Only the lines from the start of the entries up to and including the line with "(at level 61, p" should be written out, exactly as they stand.

Source data:
****************
(** * L1BMODIS: band location, calibration and masking of MODIS Level-1B data

    A shallow embedding of [src/L1BMODIS.py] and the properties its
    specification states about it.

    - Floating-point samples are IEEE-754 values in the executable model of
      [Stdlib.Floats.SpecFloat]: binary64 for band data (the source casts with
      [astype(np.double)]) and binary32 for the MOD03 geolocation arrays.
      [S754_nan] is numpy's [np.nan], the "no data" marker.
    - Python exceptions are carried by a [result] type, named by their class.
    - An HDF file is the ordered list of its scientific data sets (SDS). *)

From Stdlib Require Import ZArith List String Ascii Bool Lia.
From Stdlib Require Import Floats.SpecFloat.
Import ListNotations.

Set Implicit Arguments.

(* ================================================================= *)
(** ** Python exceptions *)

(** An exception is identified by the name of its class. *)
Definition exn := string.

Inductive result (A : Type) : Type :=
| Ok (a : A)
| Raise (e : exn).

Arguments Ok {A} a.
Arguments Raise {A} e.

Definition bind {A B : Type} (r : result A) (k : A -> result B) : result B :=
  match r with
  | Ok a => k a
  | Raise e => Raise e
  end.

Declare Scope py_scope.
Delimit Scope py_scope with py.
Notation "x <- r ;; k" := (bind r (fun x => k))
  (at level 61, r at next level, right associativity) : py_scope.
Notation "' p <- r ;; k" := (bind r (fun p => k))
  (at level 61, p pattern, r at next level, right associativity) : py_scope.

Definition UnboundLocalError : exn := "UnboundLocalError"%string.
Definition HDF4Error : exn := "HDF4Error"%string.
Definition IndexError : exn := "IndexError"%string.
Definition ValueError : exn := "ValueError"%string.
Definition TypeError : exn := "TypeError"%string.
Definition AttributeError : exn := "AttributeError"%string.

(* ================================================================= *)
(** ** IEEE-754 arithmetic *)

(** Double precision, the type of [band_data] after [astype(np.double)]. *)
Module F64.
Definition prec : Z := 53.
Definition emax : Z := 1024.
Definition t := spec_float.
Definition nan : t := S754_nan.
Definition sub : t -> t -> t := SFsub prec emax.
Definition mul : t -> t -> t := SFmul prec emax.
(** numpy's [a > b], [a < b] and [a == b]; all are false on a NaN.
    [SFcompare] orders canonical values, which stored floats are. *)
Definition gt (a b : t) : bool := SFltb b a.
Definition lt (a b : t) : bool := SFltb a b.
Definition eq (a b : t) : bool := SFeqb a b.
Definition isnan (a : t) : bool :=
  match a with S754_nan => true | _ => false end.
(** Neither a NaN nor an infinity. *)
Definition is_finite (a : t) : bool :=
  match a with S754_zero _ | S754_finite _ _ _ => true | _ => false end.
(** Finite and not a zero. *)
Definition is_nonzero_finite (a : t) : bool :=
  match a with S754_finite _ _ _ => true | _ => false end.
Definition of_Z (z : Z) : t := binary_normalize prec emax z 0 false.
End F64.

(** Single precision, the type of the MOD03 latitude and longitude sets. *)
Module F32.
Definition prec : Z := 24.
Definition emax : Z := 128.
Definition t := spec_float.
Definition add : t -> t -> t := SFadd prec emax.
Definition lt (a b : t) : bool := SFltb a b.
Definition le (a b : t) : bool := SFleb a b.
Definition valid (a : t) : bool := valid_binary prec emax a.
Definition of_Z (z : Z) : t := binary_normalize prec emax z 0 false.
Definition zero : t := S754_zero false.
(** The value is a number, finite or infinite. *)
Definition isnan_free (a : t) : Prop :=
  match a with S754_nan => False | _ => True end.
End F32.

(* ================================================================= *)
(** ** numpy arrays *)

(** A 2-D grid, rows first. *)
Definition array2 (A : Type) := list (list A).

Definition cell {A : Type} (a : array2 A) (i j : nat) : option A :=
  match nth_error a i with
  | Some row => nth_error row j
  | None => None
  end.

Definition map2d {A B : Type} (f : A -> B) (a : array2 A) : array2 B :=
  map (map f) a.

(** [np.full(a.shape, x)] *)
Definition np_full {A B : Type} (a : array2 A) (x : B) : array2 B :=
  map2d (fun _ => x) a.

Fixpoint setitem_row {A : Type} (idx : list bool) (x : A) (row : list A) : list A :=
  match idx, row with
  | b :: idx', v :: row' => (if b then x else v) :: setitem_row idx' x row'
  | _, _ => row
  end.

(** [a[idx] = x] for a boolean index array [idx] of the shape of [a]. *)
Fixpoint setitem_mask {A : Type} (idx : array2 bool) (x : A) (a : array2 A) : array2 A :=
  match idx, a with
  | r :: idx', row :: a' => setitem_row r x row :: setitem_mask idx' x a'
  | _, _ => a
  end.

(** The array returned to the caller: bare, or wrapped by
    [np.ma.masked_array(data, mask)]. *)
Inductive band_array : Type :=
| Bare (data : array2 F64.t)
| MaskedArray (data : array2 F64.t) (mask : array2 bool).

Definition data_of (b : band_array) : array2 F64.t :=
  match b with
  | Bare d => d
  | MaskedArray d _ => d
  end.

(* ================================================================= *)
(** ** mask_bad_data *)

(** The dictionary built by [grab_scaling]. *)
Record scaling : Type := {
  validmin : F64.t;
  validmax : F64.t;
  fillval : F64.t;
  scale : F64.t;
  offset : F64.t
}.

(** The boolean array [invalid] after the three assignments. *)
Definition invalid_mask (band_data : array2 F64.t) (s : scaling) : array2 bool :=
  let invalid := np_full band_data false in
  let invalid := setitem_mask (map2d (fun v => F64.gt v (validmax s)) band_data) true invalid in
  let invalid := setitem_mask (map2d (fun v => F64.lt v (validmin s)) band_data) true invalid in
  let invalid := setitem_mask (map2d (fun v => F64.eq v (fillval s)) band_data) true invalid in
  invalid.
****************
● **Task answer**
(** * L1BMODIS: band location, calibration and masking of MODIS Level-1B data

    A shallow embedding of [src/L1BMODIS.py] and the properties its
    specification states about it.

    - Floating-point samples are IEEE-754 values in the executable model of
      [Stdlib.Floats.SpecFloat]: binary64 for band data (the source casts with
      [astype(np.double)]) and binary32 for the MOD03 geolocation arrays.
      [S754_nan] is numpy's [np.nan], the "no data" marker.
    - Python exceptions are carried by a [result] type, named by their class.
    - An HDF file is the ordered list of its scientific data sets (SDS). *)

From Stdlib Require Import ZArith List String Ascii Bool Lia.
From Stdlib Require Import Floats.SpecFloat.
Import ListNotations.

Set Implicit Arguments.

(* ================================================================= *)
(** ** Python exceptions *)

(** An exception is identified by the name of its class. *)
Definition exn := string.

Inductive result (A : Type) : Type :=
| Ok (a : A)
| Raise (e : exn).

Arguments Ok {A} a.
Arguments Raise {A} e.

Definition bind {A B : Type} (r : result A) (k : A -> result B) : result B :=
  match r with
  | Ok a => k a
  | Raise e => Raise e
  end.

Declare Scope py_scope.
Delimit Scope py_scope with py.
Notation "x <- r ;; k" := (bind r (fun x => k))
  (at level 61, r at next level, right associativity) : py_scope.
Notation "' p <- r ;; k" := (bind r (fun p => k))
  (at level 61, p pattern, r at next level, right associativity) : py_scope.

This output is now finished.